→ Required work: Each line of the records below that holds "Hgen" should be copied out.

Dataset excerpts:
================
(** X15. A click on Generate always completes: the password is shown,
    offered for download as [secure_password.txt], appended to the history
    and listed by the dashboard of the same run. It has [max pass_length 8]
    characters and holds a digit and a punctuation character whatever the
    two checkboxes say. *)
Theorem generate_click_ignores_checkboxes ud {num : Type} `{Number num}
    (i : inputs num) (w : world num) :
  analyze_clicked i = false ->
  generate_clicked i = true ->
  exists s t',
    generate_strong_password (pass_length i) (rng w) = (Returned s, t') /\
    (let state := Session (password_analysis (session w))
                          (generated_passwords (session w) ++ [s]) in
     main ud i w
     = (Returned tt,
        World state
              ((screen w ++
                [st_success [Text "Generated Password: "; Chars s];
                 st_download_button "Download Password" s
                   "secure_password.txt" "text/plain"]) ++
               dashboard_calls state)
              t')) /\
    Z.of_nat (length s) = Z.max (pass_length i) 8 /\
    (exists c, c ∈ s /\ c ∈ digits) /\
    (exists c, c ∈ s /\ c ∈ punctuation).
Proof.
  intros Hc Hg.
  destruct (generated_shape ud (pass_length i) (rng w))
    as (s & t' & Hgen & Hlen & _ & Hd & Hp & _).
  exists s, t'. split; [exact Hgen|]. split; [|by repeat split].
  cbv zeta. erewrite main_returned;
    [ | by apply analyzer_tab_idle | by apply (generator_tab_clicked i w s t') ].
  reflexivity.
Qed.

Lemma generate_click_ignores_checkboxes_witness :
  analyze_clicked (generate_click (uniform 1%Q) 12 false false) = false /\
  generate_clicked (generate_click (uniform 1%Q) 12 false false) = true /\
  exists s t',
    generate_strong_password (pass_length (generate_click (uniform 1%Q) 12 false false))
      (rng (fresh (num := Q))) = (Returned s, t') /\
    (let state := Session (password_analysis (session (fresh (num := Q))))
                          (generated_passwords (session (fresh (num := Q))) ++ [s]) in
     main caseless (generate_click (uniform 1%Q) 12 false false) fresh
     = (Returned tt,
        World state
              ((screen fresh ++
                [st_success [Text "Generated Password: "; Chars s];
                 st_download_button "Download Password" s
                   "secure_password.txt" "text/plain"]) ++
               dashboard_calls state)
              t')) /\
    Z.of_nat (length s) = Z.max (pass_length (generate_click (uniform 1%Q) 12 false false)) 8 /\
    (exists c, c ∈ s /\ c ∈ digits) /\
    (exists c, c ∈ s /\ c ∈ punctuation).
Proof.
  assert (Hc : analyze_clicked (generate_click (uniform 1%Q) 12 false false) = false)
    by reflexivity.
  assert (Hg : generate_clicked (generate_click (uniform 1%Q) 12 false false) = true)
    by reflexivity.
  split; [exact Hc|]. split; [exact Hg|].
  exact (generate_click_ignores_checkboxes caseless
           (generate_click (uniform 1%Q) 12 false false) fresh Hc Hg).
Defined.

(** With both checkboxes cleared the password still holds digits and
    punctuation. *)
Example unchecked_boxes :
  generated_passwords
    (session (snd (main caseless (generate_click (uniform 1%Q) 12 false false) fresh)))
  = [lit "7F7M%,0=DkT]"].
Proof. vm_compute. reflexivity. Qed.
================
→ Reply:
    as (s & t' & Hgen & Hlen & _ & Hd & Hp & _).
  exists s, t'. split; [exact Hgen|]. split; [|by repeat split].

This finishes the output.